The difference here is that, as a consumer, you both receive IP traffic *and*
request where it comes from. You don't do that with your other utilities.
--
Brad Beyenhof . . . . . . . . . . . . . . . . http://augmentedfourth.com
Without education, we are in a horrible and deadly danger of taking
educated people seriously.
~ G.K. Chesterton, author (1874-1936)
On Jul 22, 2014, at 08:40 AM, Matt Simmons <[email protected]> wrote:
I've never been convinced that, because you carry water in your pipes to my house, you get to have a say in whether it goes to my faucet or to my sprinkler.
--Matt
On Tue, Jul 22, 2014 at 11:31 AM, Derek Balling <[email protected]> wrote:
Here's hoping they don't, to be honest.
No matter how many people "want" it otherwise, the ISPs built those
networks, invested billions of dollars in them, and nobody else other than their
shareholders should have a say how traffic is managed on them.
Now, the counterargument usually goes "but there's no competition", to which I say "WHOSE FAULT IS THAT?", and point squarely at the government who mandates monopoly behavior, and who thinks "4G wireless" or "satellite service" is a legitimate "competition" for TWC 50x5 or FIOS.
Break the monopolies, invest in getting some competition in there (to undo
the damage of govt-granted monopolies for decades) and then let's see where we
stand.
D
On Jul 22, 2014, at 11:23 AM, Will Dennis <[email protected]> wrote:
Related:
http://www.npr.org/blogs/alltechconsidered/2014/07/21/332678802/one-million-net-neutrality-comments-filed-but-will-they-matter
From: [email protected] [mailto:[email protected]] On Behalf Of Brad Beyenhof
Sent: Tuesday, July 22, 2014 10:05 AM
To: Edward Ned Harvey (lopser)
Cc: [email protected]
Subject: Re: [lopsa-discuss] Https - the solution to net neutrality and ISP
monopolies
On Jul 22, 2014, at 6:09 AM, "Edward Ned Harvey (lopser)"

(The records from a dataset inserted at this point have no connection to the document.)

(* ===== verification/SlabRoots.v ===== *)
(** * What the manifest of a slab commits to

    [processFile] hands over a slab and a manifest root.  This file relates the two:
    the manifest is the commitment to one root per MDU, in the order of the MDUs, each
    the root the core computes for that MDU; and MDU #0's root table holds the roots of
    all the others, where the reader of a slab looks for them. *)
From S2P Require Import Prelude JsString JsNum TransportTypes Effects Bytes Text NilfsCodec Layout Nilfs Opfs NilfsOpfsFetch.
From S2P Require Import Hex NilWasm ShardPool GatewayWorker Sharding ShardLive.
#[local] Open Scope Z_scope.

(** ** Laying roots side by side *)

Lemma set_root_at pre zs root : zlen root = 32 -> 32 <= zlen zs ->
  set_bytes (pre ++ zs) (zlen pre) root = Ok ((pre ++ root) ++ drop 32 zs).
Proof.
  intros Hr Hz; pose proof (zlen_nonneg pre). rewrite set_bytes_splice by (rewrite ?zlen_app; lia). f_equal.
  unfold splice. replace (Z.to_nat (zlen pre)) with (length pre) by (unfold zlen; lia).
  rewrite take_app_length, <- app_assoc. do 2 f_equal.
  replace (Z.to_nat (zlen pre + zlen root)) with (length pre + 32)%nat by (unfold zlen in *; lia). by rewrite drop_app_add.
Qed.
Lemma set_roots_flat roots : forall pre zs, Forall (fun root => zlen root = 32) roots -> zlen zs = 32 * zlen roots ->
  set_roots (pre ++ zs) (zlen pre) roots = Ok (pre ++ concat roots).
Proof.
  induction roots as [|root roots IH]; intros pre zs Hall Hz; cbn [set_roots concat].
  - rewrite (zlen_0_nil zs) by (rewrite Hz; done). done.
  - apply Forall_cons in Hall as [Hr Hall]; rewrite zlen_cons in Hz; pose proof (zlen_nonneg roots); pose proof (zlen_nonneg pre).
    rewrite set_root_at by lia; obind. replace (zlen pre + 32) with (zlen (pre ++ root)) by (rewrite zlen_app; lia).
    rewrite IH; [by rewrite <- app_assoc|done|]. change 32%nat with (Z.to_nat 32); rewrite zlen_drop by lia; lia.
Qed.

Section Roots.
Context {Ctx : Type} `{Kzg Ctx} (ctx : Ctx) (stripe : option StripeParams).
Context (Hcore : core_total ctx stripe).
Implicit Types t : @Tab Ctx.

(** The root of an MDU that is stored as it is, and of one that is striped. *)
Definition plain_root (data root : bytes) : Prop := exists w, commit_mdu ctx data = Ok (w, root).
Definition user_root (data root : bytes) : Prop :=
  match stripe with
  | Some s => exists w shards, expand_stripe ctx data (rs_k s) (rs_m s) = Ok (w, root, shards)
  | None => plain_root data root
  end.

Lemma progressive_plain data b w root : shard_progressive ctx data b = Ok (w, root) -> plain_root data root.
Proof.
  intros Hp. assert (zlen data = MDU_SIZE) as Hd.
  { unfold shard_progressive in Hp. by destruct (Z.eqb_spec (zlen data) MDU_SIZE). }
  destruct (commit_mdu_total ctx stripe Hcore data Hd) as (w' & root' & Hc & _).
  pose proof (shard_progressive_commit ctx data b _ _ Hc) as Hp'. exists w'; congruence.
Qed.
Lemma merkle_32 cs root : merkle_root ctx cs = Ok root -> zlen root = 32.
Proof. apply (merkle_size ctx stripe Hcore). Qed.
Lemma plain_root_32 data root : plain_root data root -> zlen root = 32.
Proof.
  intros [w Hc]; unfold commit_mdu in Hc; destruct (negb _) in Hc; [done|].
  destruct (mdu_to_kzg_commitments ctx data) as [cs|]; obind in Hc; [|done].
  destruct (merkle_root ctx cs) as [r|] eqn:E; obind in Hc; [|done]. injection Hc as _ <-. by eapply merkle_32.
Qed.
Lemma user_root_32 data root : user_root data root -> zlen root = 32.
Proof.
  unfold user_root; intros Hr. pose proof (plain_root_32 data root) as Hp; pose proof merkle_32 as Hm.
  destruct stripe as [s|]; [|by apply Hp]. destruct Hr as (w & shards & He); unfold expand_stripe in He.
  destruct (expand_encoded ctx data (rs_k s) (rs_m s)) as [parsed|]; obind in He; [|done].
  destruct (set_all _ _ _) as [flat|]; obind in He; [|done]. unfold compute_mdu_root in He.
  destruct (negb _) in He; [done|]. destruct (merkle_root ctx (chunks_exact 48 flat)) as [r|] eqn:E; obind in He; [|done].
  injection He as _ <- _. by eapply Hm.
Qed.

(** ** The worker between two messages *)

Definition steady {A} (m : M (@WorkerState Ctx) A) : Prop := forall s, ready ctx s -> ready ctx (m s).2.

Lemma steady_ret {A} (a : A) : steady (mret a).
Proof. by intros s. Qed.
Lemma steady_throw {A} (e : jserr) : steady (mthrow e : M _ A).
Proof. by intros s. Qed.
Lemma steady_lift {A} (o : outcome A) : steady (lift o).
Proof. by intros s. Qed.
Lemma steady_bind {A B} (m : M _ A) (f : A -> M _ B) : steady m -> (forall a, steady (f a)) -> steady (m ≫= f).
Proof. intros Hm Hf s Hs; rewrite bind_run; specialize (Hm s Hs); destruct (m s) as [ [a|e] s1]; [by apply Hf|done]. Qed.
Lemma steady_set_builder b : steady (modify (set_builder b)).
Proof. by intros s []. Qed.
Lemma steady_on_builder m : steady (on_builder m).
Proof. intros s []; unfold on_builder; destruct (mdu0BuilderInstance s) as [b|]; [|done]. by destruct (m b). Qed.
Lemma steady_need_wasm m : steady (need_wasm m).
Proof. intros s Hs; unfold need_wasm; by destruct (nilWasmInstance s). Qed.
Lemma steady_need_builder : steady need_builder.
Proof. intros s Hs; unfold need_builder; by destruct (mdu0BuilderInstance s). Qed.
Create HintDb steady discriminated.
#[local] Hint Resolve steady_ret steady_throw steady_lift steady_set_builder steady_on_builder steady_need_wasm steady_need_builder : steady.

Lemma steady_dispatch msg : steady (dispatch msg).
Proof.
  destruct msg; cbn [dispatch];
    repeat first [ solve [auto with steady nocore] | apply steady_bind; [|intros ?] | match goal with |- steady (if ?b then _ else _) => destruct b end ].
  - intros s [Hi Hn]; unfold prim; by rewrite Hn.
  - apply steady_throw.
Qed.
Lemma call_ready msg t r t' : ready ctx (worker t) -> call msg t = (r, t') -> ready ctx (worker t').
Proof.
  intros Hr Hc; unfold call, onmessage in Hc; rewrite bind_run in Hc; unfold initializeWasm in Hc.
  pose proof (steady_dispatch msg (worker t) Hr) as Hs. rewrite (proj1 Hr) in Hc.
  destruct (dispatch msg (worker t)) as [ [x|e] w]; by injection Hc as _ <-.
Qed.

(** ** Roots that are placed in MDU #0 *)

(** The builder is sound and its root table starts with the given roots. *)
Definition placed (s : @WorkerState Ctx) (roots : list bytes) : Prop :=
  exists b, mdu0BuilderInstance s = Some b /\ builder_inv b /\
    forall i root, roots !! i = Some root -> Z.of_nat i * ROOT_SIZE + ROOT_SIZE <= ROOT_TABLE_END /\ get_root b (Z.of_nat i) = root.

<[email protected]> wrote:
If the content is distributed by a content distribution network, and LOTS of
services use those networks, then the SSL cert could be "*.akamai.com" (or
whatever) and if the ISP's want to throttle it, their only choice is to throttle *all* of
the content indiscriminantly.
But then the ISPs could differentiate between CDNs, couldn't they? What's to prevent the market from being manipulated so that a non-neutral Net can just discriminate against (or for) large swaths of content providers at once?